Setting up Apigee X Multi-Region Architecture for internal clients

This article talks about setting up multi region Apigee failover setup specifically for the traffic that is internal to GCP cloud. The setup leverages the health checks feature of Geolocation policy in GCP Cloud DNS to route the traffic to appropriate Apigee instances through internal load balancer.

Authors : Tanmay Bangale , Payal Jindal

Context

We can have a multi region failover setup for the Apigee for internal clients. This means internal clients coming from respective geographies can reach the closest Apigee instance region. In case of failover of Apigee instance in either of the regions, the traffic can then be forwarded to available regions without any downtime.

For this we rely on two features :

1. DNS Geolocation Routing policy with health checks
2. Internal Load Balancer with global access enabled.

Let’s discuss them one by one.

DNS Geolocation Routing policy with health checks

Cloud DNS supports health checks for internal TCP/UDP load balancers that have global access enabled. Also, an appropriate routing policy within Cloud DNS also needs to be configured. In this case, we are going with a geo routing policy. Geo routing policy. This policy will direct the whole traffic coming from us-central1 region to the us-central1 Internal load balancer and similarly traffic coming from region 2 will be routed to load balancer in the second region. All other traffic from other regions will be rerouted based on which region is closer.

This policy leverages the load balancer health checks [only internal TCP/UDP load balancers] to determine whether to resolve the domain name to that particular load balancer.

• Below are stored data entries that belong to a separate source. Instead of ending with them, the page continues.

Lemma handle_start_pod_ok cmd now c :
  cinv c → start_cmd_wf cmd → 0 ≤ now ≤ TICK_MAX →
  wp P (handle_start_pod cmd now) (λ _ c', handled c c') c.
Proof.
  intros Hc Hcmd Hnow. unfold handle_start_pod. wp_step. apply wp_get_pod.
  destruct (pods (worker c) !! sp_pod_id cmd) as [p|] eqn:Ep; [by apply wp_send_handled|].
  wp_step. eapply wp_mono; [eapply prune_ok, (proj1 Hc)|]. intros _ c1 [Hw1 Hio1].
  assert (Hc1 : cinv c1).
  { split; [rewrite Hw1; eapply winv_pruned, (proj1 Hc)|rewrite Hio1; apply Hc]. }
  assert (Hback : ∀ c', handled c1 c' → handled c c').
  { intros c' (? & He & Hl). split; [done|]. split.
    - transitivity c1; [|done]. apply ext_io; [|done]. by rewrite Hw1, pruned_id by apply (proj1 Hc).
    - rewrite Hw1 in Hl. etrans; [done|]. eapply drive_load_pruned, (proj1 Hc). }
  wp_step. apply wp_worker_get.
  destruct (start_rejection (worker c1) cmd) as [reason|] eqn:Er.
  - eapply wp_mono; [by apply wp_send_handled|]. auto.
  - eapply wp_mono; [apply admit_pod_ok; try done|auto].
    rewrite Hw1. unfold pruned. simpl. rewrite lookup_remove_ids. by case_bool_decide.
Qed.

Lemma handle_stop_pod_ok cmd now c :
  cinv c → 0 ≤ st_grace_period_ms cmd → wp P (handle_stop_pod cmd now) (λ _ c', handled c c') c.
Proof.
  intros Hc Hg. unfold handle_stop_pod. wp_step. apply wp_get_pod.
  assert (Hrefl : handled c c) by (split_and!; [done|done|lia]).
  destruct (pods (worker c) !! st_pod_id cmd) as [p|] eqn:Hp; [|by apply wp_ret].
  apply wp_when; [|done]. intros Hst. apply wp_put_pod.
  pose proof (wi_pods _ _ (proj1 Hc) _ p Hp) as Hwf.
  assert (Hlive : is_terminal (state p) = false) by by destruct (state p).
  assert (Hns : state p ≠ Stopping) by by destruct (state p).
  destruct (step_move Receiving (st_pod_id cmd) p (begin_stop (st_grace_period_ms cmd) now p) c c) as [Hc1 He1];
    [done|done|done|done|done|by apply pod_wf_begin_stop|done|by split|by apply rtc_once, edge_stop|].
  split; [done|]. split; [done|]. unfold drive_load. simpl. rewrite (map_sum_update _ _ _ p) by done.
  assert (0 ≤ count_of loaded p) by (unfold count_of; case_match; lia).
  change (count_of loaded (begin_stop (st_grace_period_ms cmd) now p)) with 0. lia.
Qed.

Lemma handle_probe_pod_ok cmd c : cinv c → wp P (handle_probe_pod cmd) (λ _ c', handled c c') c.
Proof.
  intros Hc. unfold handle_probe_pod. wp_step. apply wp_get_pod.
  destruct (pods (worker c) !! pp_pod_id cmd); [by apply wp_send_handled|].
  apply wp_ret. split_and!; [done|done|lia].
Qed.

Lemma min_by_pod_id_elem l p : min_by_pod_id l = Some p → p ∈ l.
Proof.
  unfold min_by_pod_id.
  assert (∀ o, foldl (λ best p, match best with
    | None => Some p
    | Some b => if pod_id p <? pod_id b then Some p else best
    end) o l = Some p → p ∈ l ∨ o = Some p) as Hf.
  { induction l as [|q l IH]; intros o; simpl; [by right|]. intros [Hp|Ho]%IH.
    - left. by constructor.
    - destruct o as [b|]; [case_match|]; simplify_eq; [left; constructor|by right|left; constructor]. }
  intros [?|?]%Hf; done.
Qed.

TCP load balancer with Global access

Global access will be enabled on the Internal TCP Load balancers so that cloud DNS supports the health checks. By Global access, we mean that the internal clients who are sending the request to these load balancers could reside in any region, but the backends of these load balancers need to be in the same region as the load balancer.

End-to-End

So, this is how the whole flow will look like-

Cloud DNS resolving FQDN to respectively Load Balancer IP closer to clients

Requests from internal clients or customers use a domain name to reach Apigee. The resolution is directed to privately hosted Cloud DNS to resolve it to the IP address of the load balancer. Cloud DNS selects load balancer ip addresses based on the region from where the traffic is coming, as determined by the geolocation policy. This policy can also be configured to use health checks. Thus, if the selected load balancer is not healthy during DNS resolution, Cloud DNS will resolve the ip address to another load balancer in the closest region.

Once the resolution is complete, the request is sent to the specific load balancer, which forwards it to the backend, which is a MIG that redirects all requests to the Apigee Instance.

Thus such multi-region failover setup can help to improve the availability of Apigee services by providing a backup region in case of an outage in the primary region as shown below

Cloud DNS resolving the FQDN to Load Balancer IP in another region

Steps to create above setup

Step 1 — Setting up the internal Load Balancer

1. Create an HTTPS health check.

gcloud compute health-checks create https test-health-check \
--region europe-west1 \
--port 443 \
--request-path /healthz/ingress

2. Create a backend service.

gcloud compute backend-services create network-lb-backend-service \
--load-balancing-scheme=INTERNAL \
--network apigee-network \
--protocol TCP \
--health-checks test-health-check \
--health-checks-region europe-west1 \
--region europe-west1

3. Add instance groups to backend services.

gcloud compute backend-services add-backend network-lb-backend-service \
--instance-group mig-ew1 \
--instance-group-zone europe-west1-b \
--region europe-west1

4. Create the forwarding rule

gcloud compute forwarding-rules create network-lb-forwarding-rule-ipv4 \
--load-balancing-scheme INTERNAL \
--region europe-west1 \
--ports 80 \
--backend-service network-lb-backend-service \
--allow-global-access \
--network apigee-network \
--subnet apigee-exposure-1

NOTE: You’ll also have to enable certain firewall rules as well.

Step 2 — Setting up Cloud DNS with health checks

1. Create a private Cloud DNS managed zone

gcloud dns managed-zones create eg-dns-zone \
--dns-name=apg.local. \
--description="Private DNS zone for network1-vpc" \
--visibility=private \
--networks=apigee-network

2. Add a record in the managed zone

gcloud dns record-sets create foo.apg.local. \
--type=A \
--ttl=60 \
--routing-policy-type=GEO \
--routing-policy-data="europe-west1=network-lb-forwarding-rule-ipv4;europe-west2=network-lb-forwarding-rule2-ipv4" \
--enable-health-checking \
--zone=eg-dns-zone

This setup to have a failover access route for Apigee instances can also be replicated for any other backend resources like compute engine or cluster served by internal load balancer.